TL;DR – One of the weirdest films I have ever watched and I don’t know if that is a good or bad thing, maybe both?
Score – I honestly don’t know out of 5 stars
Post-Credit Scene – There is no post-credit scene

Review –
Quite often a film will come across your desk that has elements of oddness to it, sometimes that oddness is a sprinkling of seasoning over the finished production, sometimes that oddness is a core component of the meal. However, I have never seen a film that had its oddness so baked into the film that it permeated every aspect of the filmmaking from start to finish. Well, that changes today with The Lighthouse.
So to set the scene, Ephraim Winslow (Robert Pattinson) has arrived by small boat onto a desolate island in the middle of the Atlantic. He is to be an assistant wickie or lighthouse keeper under Thomas Wake (Willem Dafoe).
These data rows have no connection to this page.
Definition guess_type (name : string) : option string :=
  let ext := Py.lower (snd (Path.splitext name)) in
  if String.eqb ext ".png" then Some "image/png"
  else if String.eqb ext ".pdf" then Some "application/pdf"
  else if String.eqb ext ".exe" then Some "application/x-msdownload"
  else None.

Definition save_uploaded_file :=
  Upload.save_uploaded_file (gmap string Storage.node) Upload.settings guess_type
    "0b0e7a52" (fun _ => "10485760") (fun _ => "error")
    makedirs write_file validate_and_resize_image
    (Storage.path_exists) (Storage.remove (fun _ => true)).

Definition report : Upload.UploadFile :=
  {| Upload.filename := Some "Report.PDF"; Upload.content := "%PDF-1.4" |}.

Definition disk : gmap string Storage.node :=
  <["static/uploads" := Storage.Dir]>
    (<["static/uploads/old.pdf" := Storage.File "old"]> ∅).

End UploadSamples.

(** * Properties *)

Import Config.

(** ** Pagination *)

(** C10: for every pair of integers, the validated skip is [max(0, skip)]
    and the validated limit is [max(1, min(limit, max_page_size))]; so the
    skip is never negative and, the configured maximum page size being at
    least 1, the limit lies between 1 and that maximum inclusive. *)
Theorem validate_pagination_params_range (cfg : Settings) (skip limit : Z) :
  1 <= max_page_size cfg ->
  Utils.validate_pagination_params cfg skip limit
    = (Z.max 0 skip, Z.max 1 (Z.min limit (max_page_size cfg)))
  /\ 0 <= fst (Utils.validate_pagination_params cfg skip limit)
  /\ 1 <= snd (Utils.validate_pagination_params cfg skip limit) <= max_page_size cfg.
Proof.
  intros Hmax. unfold Utils.validate_pagination_params. cbn [fst snd].
  split; [reflexivity | lia].
Qed.

Lemma validate_pagination_params_range_witness :
  1 <= max_page_size settings
  /\ Utils.validate_pagination_params settings (-5) 500 = (0, 100)
  /\ 0 <= fst (Utils.validate_pagination_params settings (-5) 500)
  /\ 1 <= snd (Utils.validate_pagination_params settings (-5) 500) <= max_page_size settings.
Proof.
  split; [vm_compute; discriminate |].
  apply (validate_pagination_params_range settings (-5) 500).
  vm_compute; discriminate.
Defined.

(** ** The multilingual payload validator *)

Lemma validate_loop_true (data : gmap string json) (required : list string) :
  Language.validate_loop data required = Ok true <->
  (forall lang, lang ∈ required ->
     exists s, data !! lang = Some (JStr s) /\ Py.strip s <> "").
Proof.
  induction required as [|lang rest IH]; simpl.
  - split; [intros _ lang H; inversion H | reflexivity].
  - destruct (data !! lang) as [v|] eqn:Hv.
    + destruct v as [ | | | |s| | ];
        try (split; [discriminate | intros H;
               destruct (H lang) as (s' & Hs & _); [left | congruence]]).
      destruct (Py.strip s) as [|c t] eqn:Hs; simpl.
      * split; [discriminate |].
        intros H. destruct (H lang) as (s' & Hs' & Hne); [left |].
        rewrite Hv in Hs'. injection Hs' as <-. congruence.
      * rewrite IH. split.
        -- intros H l Hl. apply elem_of_cons in Hl as [-> | Hl]; [| auto].
           exists s. rewrite Hs. split; [assumption | discriminate].
        -- intros H l Hl. apply H. now right.
    + split; [discriminate |].
      intros H. destruct (H lang) as (s' & Hs' & _); [left | congruence].
Qed.

Lemma validate_loop_strings (data : gmap string json) (required : list string) :
  (forall lang v, data !! lang = Some v -> exists s, v = JStr s) ->
  exists b, Language.validate_loop data required = Ok b.
Proof.
  intros Hstr. induction required as [|lang rest IH]; simpl; [eauto |].
  destruct (data !! lang) as [v|] eqn:Hv; [| eauto].
  destruct (Hstr _ _ Hv) as [s ->].
  destruct (negb _); eauto.
Qed.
They have to work four hard long weeks isolated on the small island, but then they get to go home with decent pay. The work is hard and the close quarters start to come to bare on the two men, made worse when the winds turn and the waves crash and the island becomes isolated from everything and everyone. Now because of the nature of this film it hard to really discus it on any level without spoiling the film a little bit, so be cautious of that as you read on.
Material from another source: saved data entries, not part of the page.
(** * SGAlib: a shallow embedding of the genetic algorithm engine

    The development follows [src/sga.hpp]: the [Random] helper, the
    [GeneticAlgorithm<T>] class with its population store (a
    [std::multimap<Score, Chromosome<T>>]), the three selection types, the
    crossover and mutation operators, the ending criteria and the
    [run]/[evolve] loop.

    Modelling choices.
    - [Score] is [double] in the source; it is a rational ([Q]) here, so sums,
      divisions and comparisons are exact: the rounding of the source is not
      modelled.  The total score and the cumulative scores of the sampling
      loop are therefore described by the order of their additions and by
      the conditions of the loops.
    - A scoped enumeration has the underlying type [int]: besides its
      enumerators, [EndingCriterion] and [SelectionType] each have one more
      constructor that stands for the values that are none of them, for
      which [isEvolutionOver] and [select] throw.
    - [unsigned] and [size_t] values are [nat], the [int] arguments of
      [Random::get(int, int)] are [Z]; container sizes are taken to be below
      [INT_MAX], so the conversions between them are exact.  The one wrap
      that matters, [size() - 1] on an empty container, shows as [-1].
    - The Mersenne twister is an infinite sequence of raw outputs with a
      cursor; every [Random::get] consumes one raw output and maps it into
      the requested range.  A range with [min > max] is undefined behaviour
      of the standard distributions and is a [Fault].
    - Undefined behaviour (dereferencing [prev(end())] of an empty map,
      indexing an empty vector) is the outcome [Fault]; a C++ exception is the
      outcome [Throw]; loops whose exit depends on the random draws take fuel
      and give [OutOfFuel] when it is exhausted.
    - The stream behind [_logStream] is the list of the lines written to it. *)

From Stdlib Require Import QArith Qround Lqa Lia ZArith String Sorted.
From stdpp Require Import base list.
Close Scope Q_scope.

(** ** Computations with a world, exceptions, faults and fuel *)

Inductive result (W A : Type) : Type :=
| Ok (a : A) (w : W)
| Throw (msg : string) (w : W)
| Fault
| OutOfFuel (w : W).

Arguments Ok {W A} a w.
Arguments Throw {W A} msg w.
Arguments Fault {W A}.
Arguments OutOfFuel {W A} w.

Definition M (W A : Type) : Type := W -> result W A.

Definition ret {W A} (a : A) : M W A := fun w => Ok a w.

Definition bind {W A B} (m : M W A) (k : A -> M W B) : M W B :=
  fun w =>
    match m w with
    | Ok a w' => k a w'
    | Throw msg w' => Throw msg w'
    | Fault => Fault
    | OutOfFuel w' => OutOfFuel w'
    end.

Definition throw {W A} (msg : string) : M W A := fun w => Throw msg w.
Definition fault {W A} : M W A := fun _ => Fault.
Definition out_of_fuel {W A} : M W A := fun w => OutOfFuel w.
Definition get {W} : M W W := fun w => Ok w w.
Definition modify {W} (f : W -> W) : M W unit := fun w => Ok tt (f w).

(** The value of an expression that is undefined on some inputs. *)
Definition defined {W A} (o : option A) : M W A :=
  match o with
  | Some a => ret a
  | None => fault
  end.

Notation "'let!' x ':=' m 'in' k" := (bind m (fun x => k))
  (at level 10, x pattern, m at level 100, k at level 200).

(** A computation on one component of a pair of worlds. *)
Definition on_fst {S R A} (m : M S A) : M (S * R) A :=
  fun w =>
    match m w.1 with
    | Ok a s => Ok a (s, w.2)
    | Throw msg s => Throw msg (s, w.2)
    | Fault => Fault
    | OutOfFuel s => OutOfFuel (s, w.2)
    end.

Definition on_snd {S R A} (m : M R A) : M (S * R) A :=
  fun w =>
    match m w.2 with
    | Ok a r => Ok a (w.1, r)
    | Throw msg r => Throw msg (w.1, r)
    | Fault => Fault
    | OutOfFuel r => OutOfFuel (w.1, r)
    end.

(** ** Introduction: scores, chromosomes, enumerations *)

Abbreviation Score := Q (only parsing).
Abbreviation Chromosome T := (list T) (only parsing).
Abbreviation Population T := (list (list T)) (only parsing).

Definition Qltb (x y : Q) : bool := negb (Qle_bool y x).

(** [enum class EndingCriterion { MaxScore, BestScore }].  A scoped
    enumeration has the underlying type [int], so a value that is none of the
    enumerators (a [static_cast] of another integer) is a value of the type
    too: [UnknownEndingCriterion] stands for all of these. *)
Inductive EndingCriterion : Type :=
  MaxScore | BestScore | UnknownEndingCriterion.

(** [enum class SelectionType { RouletteWheel, StochasticUniversal,
    Tournament }], with [UnknownSelectionType] for the values that are none
    of the enumerators. *)
Inductive SelectionType : Type :=
  RouletteWheel | StochasticUniversal | Tournament | UnknownSelectionType.

(** ** The random number generator *)

Record Random : Type := mkRandom {
  _engine : nat -> Q;
  _cursor : nat
}.

Module Random.

(** One raw output of the engine. *)
Definition next : M Random Q :=
  fun r => Ok (_engine r (_cursor r)) (mkRandom (_engine r) (S (_cursor r))).

(** The fractional part, in [0, 1). *)
Definition canonical (u : Q) : Q := (u - inject_Z (Qfloor u))%Q.

(** [get(double min, double max)]: a value of [min, max). *)
Definition get_double (min max : Q) : M Random Q :=
  if Qle_bool min max
  then let! u := next in ret (min + canonical u * (max - min))%Q
  else fault.

(** [get(int min, int max)]: a value of [min, max]. *)
Definition get_int (min max : Z) : M Random Z :=
  if (min <=? max)%Z
  then let! u := next in ret (min + Qfloor u mod (max - min + 1))%Z
  else fault.

(** [get(unsigned min, unsigned max)]: a value of [min, max]. *)
Definition get_unsigned (min max : nat) : M Random nat :=
  if min <=? max
  then let! u := next in
       ret (min + Z.to_nat (Qfloor u mod Z.of_nat (max - min + 1)))
  else fault.

End Random.

(** ** Algorithm declarations *)

(** The functions a subclass has to implement ([randomGene], [score]) and the
    one it may rewrite ([print]). *)
Class UserFunctions (T : Type) : Type := {
  randomGene : Random -> T * Random;
  score : Chromosome T -> Score;
  print : Chromosome T -> string
}.

(** A line written through the [LOG] macro. *)
Inductive LogLine : Type :=
| LogGeneration (generation : nat) (best : Score) (printed : string)
| LogCriterionMatched
| LogOver (best : Score) (printed : string)
| LogUserStopped.

Record GeneticAlgorithm (T : Type) : Type := mkGeneticAlgorithm {
  _populationSize : nat;
  _endCriterion : EndingCriterion;
  _selectionType : SelectionType;
  _mutationProbability : Q;
  _maxEndScore : Score;
  _steadyGenerations : nat;
  _tournamentSize : nat;
  _minChromosomeSize : nat;
  _maxChromosomeSize : nat;
  _population : list (Score * Chromosome T);
  _lastScores : list Score;
  _run : bool;
  _generation : nat;
  _logEnable : bool;
  _logStream : list LogLine
}.

Arguments mkGeneticAlgorithm {T}.
Arguments _populationSize {T}.
Arguments _endCriterion {T}.
Arguments _selectionType {T}.
Arguments _mutationProbability {T}.
Arguments _maxEndScore {T}.
Arguments _steadyGenerations {T}.
Arguments _tournamentSize {T}.
Arguments _minChromosomeSize {T}.
Arguments _maxChromosomeSize {T}.
Arguments _population {T}.
Arguments _lastScores {T}.
Arguments _run {T}.
Arguments _generation {T}.
Arguments _logEnable {T}.
Arguments _logStream {T}.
The first thing you notice in this film is the visuals and how different they are from most things you see in the cinemas. There is a conformity that has come into some aspects of filmmaking that you just kind of take for granted like how music is usually 4/4 time and at 440 Hz. You kind of expect a film that is in colour and in that standard wide frame aspect ratio, even films set in the 1800s, and while not having one of those things is not odd in itself, having both stands out immediately. As too does the style of filmmaking. This is a film that shifts from a Shakespearian melodrama to an almost Brechtian surrealist nightmare and the camera flows between the two with an expert hand. Given that it is in Black and White and given it is only showing a square frame, every scene becomes that more important to frame and light well. The use of shadow and light to highlight the character’s state of mind was another moment that really shined here.
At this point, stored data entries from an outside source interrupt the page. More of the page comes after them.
(** * OpenChamber agent orchestration: message bus, registry, isolation

  A shallow embedding of
    - packages/web/server/lib/agent-messenger.js  (AgentMessenger, AgentRegistry)
    - packages/web/server/lib/agent-isolation.js  (AgentIsolation)
  together with the properties the specification states about them.

  JavaScript objects that are mutated through several references (the
  message objects held by queues, retry timers and event listeners) live
  in an explicit heap; `Map`s whose iteration order the code relies on are
  association lists in insertion order; the other `Map`s are finite maps.
  Exceptions are explicit: every operation runs in a small state monad
  whose completions are `Normal` or `Throw`, with `try_catch` for
  `try { } catch { }`. An `async` function is read as running to the end
  without another operation interleaving at its `await`s. *)

From Stdlib Require Import ZArith QArith Qround List String Ascii Lia Sorted Permutation.
From stdpp Require Import base option list sorting gmap strings pretty.
Import ListNotations.
Local Open Scope string_scope.

(** ** Effects: state and exceptions *)

Module Js.

Inductive Completion (A : Type) : Type :=
| Normal (a : A)
| Throw (e : string).
Arguments Normal {A} a.
Arguments Throw {A} e.

Definition Eff (S A : Type) : Type := S -> Completion A * S.

Definition ret {S A} (a : A) : Eff S A := fun s => (Normal a, s).

Definition bind {S A B} (c : Eff S A) (k : A -> Eff S B) : Eff S B :=
  fun s => match c s with
         | (Normal a, s') => k a s'
         | (Throw e, s') => (Throw e, s')
         end.

Definition throw {S A} (e : string) : Eff S A := fun s => (Throw e, s).

(** `try { c } catch (error) { h error.message }`: state changes made before
  the exception stay. *)
Definition try_catch {S A} (c : Eff S A) (h : string -> Eff S A) : Eff S A :=
  fun s => match c s with
         | (Normal a, s') => (Normal a, s')
         | (Throw e, s') => h e s'
         end.

Definition gets {S A} (f : S -> A) : Eff S A := fun s => (Normal (f s), s).
Definition modify {S} (f : S -> S) : Eff S unit := fun s => (Normal tt, f s).

Definition when {S} (b : bool) (c : Eff S unit) : Eff S unit :=
  if b then c else ret tt.

Definition completes {A} (r : Completion A) : bool :=
  match r with Normal _ => true | Throw _ => false end.

Declare Scope eff_scope.
Delimit Scope eff_scope with eff.
Notation "x <- c ;; k" := (bind c (fun x => k))
  (at level 100, c at next level, right associativity) : eff_scope.
Notation "c ;; k" := (bind c (fun _ => k))
  (at level 100, right associativity) : eff_scope.

(** *** `Map` in insertion order *)

Section OrderedMap.
Context {V : Type}.

Fixpoint map_get (k : string) (m : list (string * V)) : option V :=
  match m with
  | [] => None
  | (k', v) :: m' => if String.eqb k k' then Some v else map_get k m'
  end.

Definition map_has (k : string) (m : list (string * V)) : bool :=
  match map_get k m with Some _ => true | None => false end.

(** `m.set(k, v)`: an existing key keeps its place, a new key goes last. *)
Fixpoint map_set (k : string) (v : V) (m : list (string * V)) : list (string * V) :=
  match m with
  | [] => [(k, v)]
  | (k', v') :: m' =>
      if String.eqb k k' then (k, v) :: m' else (k', v') :: map_set k v m'
  end.

Definition map_keys (m : list (string * V)) : list string := map fst m.

Lemma map_get_set_eq k v m : map_get k (map_set k v m) = Some v.
Proof.
  induction m as [|[k' v'] m IH]; simpl.
  - by rewrite String.eqb_refl.
  - destruct (String.eqb k k') eqn:E; simpl.
    + by rewrite String.eqb_refl.
    + by rewrite E.
Qed.

Lemma map_get_set_ne k k' v m :
  k <> k' -> map_get k' (map_set k v m) = map_get k' m.
Proof.
  intros Hne. induction m as [|[k0 v0] m IH]; simpl.
  - destruct (String.eqb_spec k' k); congruence.
  - destruct (String.eqb_spec k k0) as [->|]; simpl.
    + destruct (String.eqb_spec k' k0); congruence.
    + destruct (String.eqb_spec k' k0); congruence.
Qed.

Lemma map_keys_set_present k v m :
  map_has k m = true -> map_keys (map_set k v m) = map_keys m.
Proof.
  unfold map_has, map_keys. induction m as [|[k0 v0] m IH]; simpl; [done|].
  destruct (String.eqb_spec k k0) as [->|]; simpl; [done|].
  intros H. by rewrite IH.
Qed.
This is one film where the casting makes or breaks it because we only have Robert and William on the screen for the vast majority of the run time. If you don’t buy into their character or their performances then the film is dead on arrival. Thankfully they cast one of the two best actors working at the moment and they show that dedication in spades. Just from watching this film you kind of get the feeling that this was not an easy shoot to work on, spending a large portion of your time damp/wet for months on end is never fun. William is here for the soliloquy, here for the whimsy, here for the cautionary warnings, and here for whatever is happening up in that lighthouse. Robert is playing someone who is a bit more reserved, but then that is more a mask protecting what is underneath. From the moment they land on the island you feel that something is going to go very wrong and it is these two personalities wonderfully acted that is at the core of it.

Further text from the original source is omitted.